Documentation
Powered by

# WinUpdate-Pause Intune Remediation

# Purpose

Documents both the detection and remediation scripts for paused Windows Update status via Intune Remediation.

# Overview

This page covers both:

  • Detection script: Detects if Windows Update is paused by checking registry values and policy keys, with targeting logic to spread load.
  • Remediation script: Removes pause-related registry values and policies, restarts update services, and triggers update scan/install.

# Detection Script

Logic:

  • Targeting logic (spread scheduling):
  • Only runs on weekdays (Monday–Friday).
  • Uses the last character of the device hostname and the day of week to determine if the device is targeted for this run.
  • If not targeted, exits with code 0 (compliant/skipped).
  • Pause detection:
    • Checks for:
      • PauseUpdates=1 in HKLM:\SOFTWARE\Microsoft\WindowsUpdate\UX\Settings
      • Existence of PauseStartTime in the same key
      • SetDisablePauseUXAccess=0 in HKLM:\SOFTWARE\Policies\Microsoft\Windows\WindowsUpdate
    • If any are found, considers Windows Update paused and exits with code 1 (non-compliant).
    • Otherwise, exits with code 0 (compliant).
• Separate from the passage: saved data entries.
(** X4: on a state document that is a mapping, the setter of a top-level
    property creates the field when it is missing: with a valid argument it
    always succeeds. *)
Theorem top_level_setter_creates f v w d x
  (Htop : sub_object f = None)
  (Hdict : state (self w) = VDict d)
  (Hvalid : validated f v = Return x) :
  exists w',
    set_field f v w = (Return tt, w') /\ get_field f w' = (Return x, w').
Proof.
  assert (Hset : exists w', set_field f v w = (Return tt, w')).
  { rewrite set_field_writes, Hvalid, Hdict.
    destruct f; try discriminate; cbn; eauto. }
  destruct Hset as (w' & Hset). exists w'. split; [ assumption | ].
  destruct (set_then_get_run f v w w') as (y & Hy & Hget);
    [ destruct f; easy | assumption | ].
  congruence.
Qed.

(** X4 on the session [{"on": True}], which has no transition yet. *)
Lemma top_level_setter_creates_witness :
  get_field Transition lit_world = (Raise KeyError, lit_world) /\
  exists w',
    set_field Transition (VInt 7) lit_world = (Return tt, w') /\
    get_field Transition w' = (Return (VInt 7), w').
Proof.
  split; [ reflexivity | ].
  apply (top_level_setter_creates Transition (VInt 7) lit_world
           [(KStr "on", VBool true)] (VInt 7) eq_refl eq_refl eq_refl).
Defined.

(** X5: a property of the nightlight or of the segments needs its
    sub-object: when the state document is a mapping without it, reading
    raises KeyError, and so does assigning a valid argument, which changes
    nothing. *)
Theorem nested_field_needs_object f v w d name x
  (Hnested : sub_object f = Some name)
  (Hdict : state (self w) = VDict d)
  (Hmissing : dict_get d (KStr name) = None)
  (Hvalid : validated f v = Return x) :
  get_field f w = (Raise KeyError, w) /\
  set_field f v w = (Raise KeyError, w).
Proof.
  rewrite get_field_reads, set_field_writes, Hvalid, Hdict.
  destruct f; try discriminate; cbn in Hnested; inversion Hnested; subst;
    cbn -[dict_get]; rewrite Hmissing; split; reflexivity.
Qed.

(** X5 on the session [{"on": True}], which has no nightlight object. *)
Lemma nested_field_needs_object_witness :
  get_field NightlightOn lit_world = (Raise KeyError, lit_world) /\
  set_field NightlightOn (VBool true) lit_world = (Raise KeyError, lit_world).
Proof.
  apply (nested_field_needs_object NightlightOn (VBool true) lit_world
           [(KStr "on", VBool true)] "nl" (VBool true)
           eq_refl eq_refl eq_refl eq_refl).
Defined.

(** ** String keys are kept *)

Lemma plain_atom v : atom v -> plain v.
Proof.
  destruct v as [ | b | z | s | [ | ] | [ | ]]; simpl; try contradiction;
    intros _; split; reflexivity.
Qed.

Lemma fits_plain f x : fits f x -> plain x.
Proof.
  destruct f; simpl; intros H;
    first [ destruct H as (b & ->) | destruct H as (n & -> & _) ];
    split; reflexivity.
Qed.

Lemma nth_error_Forall {A} (P : A -> Prop) l n x :
  Forall P l -> nth_error l n = Some x -> P x.
Proof.
  intros Hl Hn. apply nth_error_In in Hn.
  rewrite Forall_forall in Hl. auto.
Qed.

Lemma dict_get_Forall (P : key * value -> Prop) d k x :
  Forall P d -> dict_get d k = Some x -> exists k', P (k', x).
Proof.
  induction 1 as [ | [a y] d Hy _ IH]; simpl; [ discriminate | ].
  destruct (key_eqb a k); [ | exact IH ].
  intros H; inversion H; subst. eauto.
Qed.

(** What is found in a document with string keys has string keys. *)
Lemma plain_getitem st k sub :
  plain st -> py_getitem st k = Return sub -> plain sub.
Proof.
  intros Hst. destruct st as [ | b | z | s | l | d]; simpl; try discriminate.
  - destruct k as [a | i]; [ discriminate | ].
    destruct (seq_index _ i) as [n | ]; [ | discriminate ].
    destruct (String.get n s); [ | discriminate ].
    intros H; inversion H; subst. split; reflexivity.
  - destruct k as [a | i]; [ discriminate | ].
    destruct (seq_index _ i) as [n | ]; [ | discriminate ].
    destruct (nth_error l n) as [y | ] eqn:E; [ | discriminate ].
    intros H; inversion H; subst.
    apply plain_list in Hst. eapply nth_error_Forall; eassumption.
  - destruct (dict_get d k) as [y | ] eqn:E; [ | discriminate ].
    intros H; inversion H; subst.
    apply plain_dict in Hst. destruct Hst as [_ Hall].
    destruct (dict_get_Forall _ _ _ _ Hall E) as (k' & _ & Hy). exact Hy.
Qed.

Lemma Forall_list_set {A} (P : A -> Prop) l n x :
  Forall P l -> P x -> Forall P (list_set l n x).
Proof.
  intros Hl Hx. revert n.
  induction Hl as [ | y l Hy Hl IH]; intros [ | n]; simpl; auto.
Qed.

(** Assigning a document with string keys, under a string key or into a
    list, gives a document with string keys. *)
Lemma plain_setitem st k x st' :
  plain st -> plain x -> (is_str_key k = true \/ exists l, st = VList l) ->
  py_setitem st k x = Return st' -> plain st'.
Proof.
  intros Hst Hx Hk.
  destruct st as [ | b | z | s | l | d]; simpl; try discriminate.
  - destruct k as [a | i]; [ discriminate | ].
    destruct (seq_index _ i) as [n | ]; [ | discriminate ].
    intros H; inversion H; subst.
    apply plain_list. apply Forall_list_set; [ | assumption ].
    now apply plain_list.
  - intros H; inversion H; subst.
    destruct Hk as [Hk | (l & Hl)]; [ | discriminate ].
    destruct k as [a | i]; [ | discriminate ].
    apply plain_dict in Hst. destruct Hst as [Hd Hall].
    apply plain_dict. split; [ now apply distinct_dict_set | ].
    apply Forall_dict_set; simpl; [ assumption | now split | ].
    intros a' y [Ha _]. now split.
Qed.

Lemma set_steps_plain p : forall st x st',
  plain st -> plain x -> forallb is_str_key (map step_key p) = true ->
  set_steps st p x = Return st' -> plain st'.
Proof.
  induction p as [ | s p IH]; intros st x st' Hst Hx Hkeys Hset.
  - inversion Hset; subst. assumption.
  - simpl in Hkeys. apply andb_true_iff in Hkeys. destruct Hkeys as [Hk Hkeys].
    destruct p as [ | s2 p].
    + cbn [set_steps] in Hset. apply set_step_return in Hset.
      eapply plain_setitem;
        [ exact Hst | exact Hx | left; exact Hk | exact Hset ].
    + apply set_steps_inv in Hset.
      destruct Hset as (sub & sub' & Hget & Hsub & Hset).
      apply get_step_return in Hget.
      apply (plain_setitem st (step_key s) sub' st');
        [ exact Hst | | left; exact Hk | exact Hset ].
      apply (IH sub x sub'); try assumption.
      exact (plain_getitem st (step_key s) sub Hst Hget).
Qed.

(** The state document a setter leaves has string keys when the one it
    found had, unless it is the setter of a segment start and the segments
    are kept in a mapping. *)
Lemma set_field_plain f v w r w' :
  plain (state (self w)) ->
  keeps_keys (OpSet f v) (state (self w)) = true ->
  set_field f v w = (r, w') -> plain (state (self w')).
Proof.
  intros Hst Hkeep. rewrite set_field_writes.
  destruct (validated f v) as [x | e] eqn:Hx;
    [ | intros H; inversion H; subst; assumption ].
  destruct (set_steps (state (self w)) (write_path f) x)
    as [st' | e] eqn:Hset; intros H; inversion H; subst; [ | assumption ].
  cbn [world_with_state self state with_docs].
  pose proof (fits_plain _ _ (validated_fits _ _ _ Hx)) as Hplain.
  destruct (is_segment_start f) eqn:Hf.
  - destruct f; try discriminate. cbn in Hkeep, Hset.
    unfold seg_is_dict in Hkeep. cbn in Hkeep.
    destruct (py_getitem (state (self w)) (KStr "seg")) as [seg | e] eqn:Hseg;
      [ | discriminate Hset ].
    cbn in Hset, Hkeep.
    destruct (method_setitem seg (KInt i) x) as [seg' | e] eqn:Hseg';
      [ | discriminate Hset ].
    cbn in Hset. apply method_setitem_return in Hseg'.
    apply (plain_setitem (state (self w)) (KStr "seg") seg' st');
      [ exact Hst | | left; reflexivity | exact Hset ].
    apply (plain_setitem seg (KInt i) x seg');
      [ exact (plain_getitem _ _ _ Hst Hseg) | exact Hplain | | exact Hseg' ].
    right. destruct seg; try discriminate; eauto.
  - eapply set_steps_plain; [ exact Hst | exact Hplain | | exact Hset ].
    destruct f; try discriminate; reflexivity.
Qed.

(** ** Segments *)

Lemma getitem_run i w :
  SegmentListProperty.__getitem__ PropertyWLED.segment i w =
  (rbind
     (get_steps (info (self w)) [Method (KStr "leds"); Item (KStr "maxseg")])
     (fun m =>
      rbind (SegmentListProperty.int_lt i m) (fun b =>
      Return (if b then Some (segment_view i) else None))), w).
Proof.
  unfold SegmentListProperty.__getitem__, PropertyWLED.segment,
    PropertyWLED._segment_interface, PropertyWLED.info_get, bind, get_info,
    get_self, lift, ret; cbn -[py_getitem method_getitem].
  destruct (method_getitem (info (self w)) (KStr "leds")) as [leds | e];
    cbn -[py_getitem]; [ | reflexivity ].
  destruct (py_getitem leds (KStr "maxseg")) as [m | e]; cbn; [ | reflexivity ].
  destruct (SegmentListProperty.int_lt i m) as [[] | e]; reflexivity.
Qed.

(** X6: indexing the segment list changes nothing; the view it returns is
    bound to the index asked for, and every smaller index is given a view
    as well. *)
Theorem segment_index_downward i j w w' it
  (Hle : j <= i)
  (Hview :
     SegmentListProperty.__getitem__ PropertyWLED.segment i w =
     (Return (Some it), w')) :
  w' = w /\ it = segment_view i /\
  SegmentListProperty.__getitem__ PropertyWLED.segment j w =
  (Return (Some (segment_view j)), w).
Proof.
  rewrite getitem_run in Hview. rewrite getitem_run.
  destruct (get_steps (info (self w)) _)
    as [m | e]; cbn [rbind] in *; [ | discriminate Hview ].
  destruct m as [ | b | m | s | l | d]; cbn in Hview; try discriminate Hview.
  - destruct (Z.ltb i (if b then 1 else 0)) eqn:E; inversion Hview; subst.
    cbn. apply Z.ltb_lt in E.
    assert (Hj : Z.ltb j (if b then 1 else 0) = true) by (apply Z.ltb_lt; lia).
    rewrite Hj. auto.
  - destruct (Z.ltb i m) eqn:E; inversion Hview; subst.
    cbn. apply Z.ltb_lt in E.
    assert (Hj : Z.ltb j m = true) by (apply Z.ltb_lt; lia).
    rewrite Hj. auto.
Qed.

(** X6 on the session with [maxseg = 2]: index 1 is given a view, and so
    is index -5. *)
Lemma segment_index_downward_witness :
  SegmentListProperty.__getitem__ PropertyWLED.segment 1 two_segment_world =
  (Return (Some (segment_view 1)), two_segment_world) /\
  SegmentListProperty.__getitem__ PropertyWLED.segment (-5)
    two_segment_world =
  (Return (Some (segment_view (-5))), two_segment_world).
Proof.
  split; [ reflexivity | ].
  assert (Hle : -5 <= 1) by lia.
  exact (proj2 (proj2 (segment_index_downward 1 (-5) two_segment_world
                         two_segment_world (segment_view 1) Hle eq_refl))).
Defined.

Lemma no_int_key d i :
  forallb is_str_key (map fst d) = true -> dict_get d (KInt i) = None.
Proof.
  induction d as [ | [k x] d IH]; simpl; [ reflexivity | ].
  intros H. apply andb_true_iff in H. destruct H as [Hk Hd].
  destruct k; [ | discriminate ]. simpl. auto.
Qed.

Lemma plain_str_keys d :
  plain (VDict d) -> forallb is_str_key (map fst d) = true.
Proof.
  intros H. apply plain_dict in H. destruct H as [_ Hall].
  induction Hall as [ | [k x] d [Hk _] _ IH]; simpl; [ reflexivity | ].
  simpl in Hk. now rewrite Hk, IH.
Qed.

(** X7: on a state document with string keys only (as every document read
    from the device or from a file is), the start of a segment and the
    duration of the segment list cannot both be read: reading the start
    raises KeyError when there are no segments or they are a mapping,
    reading the duration raises TypeError when they are a list or a
    string, and both raise AttributeError when [state["seg"]] is [None], a
    boolean or an integer, which has no [__getitem__] to call. *)
Theorem segment_fields_exclusive i w
  (Hplain : plain (state (self w))) :
  get_field (SegmentStart i) w = (Raise KeyError, w) \/
  get_field SegmentDuration w = (Raise TypeError, w) \/
  get_field (SegmentStart i) w = (Raise AttributeError, w) /\
  get_field SegmentDuration w = (Raise AttributeError, w).
Proof.
  rewrite !get_field_reads. cbn [read_path get_steps get_step].
  destruct (py_getitem (state (self w)) (KStr "seg")) as [seg | e] eqn:Hseg.
  - pose proof (plain_getitem _ _ _ Hplain Hseg) as Hplain'.
    destruct seg as [ | b | z | s | l | d];
      try (right; left; reflexivity);
      try (right; right; split; reflexivity).
    left. cbn. now rewrite (no_int_key d i (plain_str_keys d Hplain')).
  - destruct (state (self w)) as [ | b | z | s | l | d]; cbn in Hseg;
      try (inversion Hseg; subst; right; left; reflexivity).
    destruct (dict_get d (KStr "seg")); inversion Hseg; subst.
    left. reflexivity.
Qed.

(** X7 on the session with a list of two segments: the start of segment 0
    reads 0, so the duration of the segment list does not read. *)
Lemma segment_fields_exclusive_witness :
  get_field (SegmentStart 0) two_segment_world =
  (Return (VInt 0), two_segment_world) /\
  get_field SegmentDuration two_segment_world =
  (Raise TypeError, two_segment_world).
Proof.
  split; [ reflexivity | ].
  assert (Hplain : plain (state (self two_segment_world)))
    by (split; reflexivity).
  destruct (segment_fields_exclusive 0 two_segment_world Hplain)
    as [Hstart | [Hdur | [Hstart _]]];
    [ discriminate Hstart | exact Hdur | discriminate Hstart ].
Defined.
Inputs: None required; uses environment and registry.

Outputs:

  • Compliance status (paused or not paused)
  • Reasons for pause (if detected)
  • Log/output to console

# Remediation Script

Logic:

  • Removes pause-related registry values from HKLM:\SOFTWARE\Microsoft\WindowsUpdate\UX\Settings:
    • PauseUpdates
    • PauseStartTime
    • PauseEndTime
  • Removes SetDisablePauseUXAccess from HKLM:\SOFTWARE\Policies\Microsoft\Windows\WindowsUpdate if present.
  • Restarts Windows Update services (wuauserv, bits).
  • Triggers a Windows Update scan and attempts to install available updates using the Windows Update COM API.
  • Logs all actions and results.
  • Exits with code 0 on success, 1 on error.

Inputs: None required; uses environment and registry.

Outputs:

  • Actions taken (registry changes, service restarts, update scan/install)
  • Log/output to console

# Usage

  • Both scripts are deployed as part of an Intune Remediation package.
  • Detection runs first; if update is paused, remediation is triggered.

# Inputs

  • No external parameters; all logic is self-contained.

# Outputs

  • Detection: Pause status, reasons, log/output.
  • Remediation: Actions taken, log/output.

# Notes

  • See project standards for logging, error handling, and accessibility.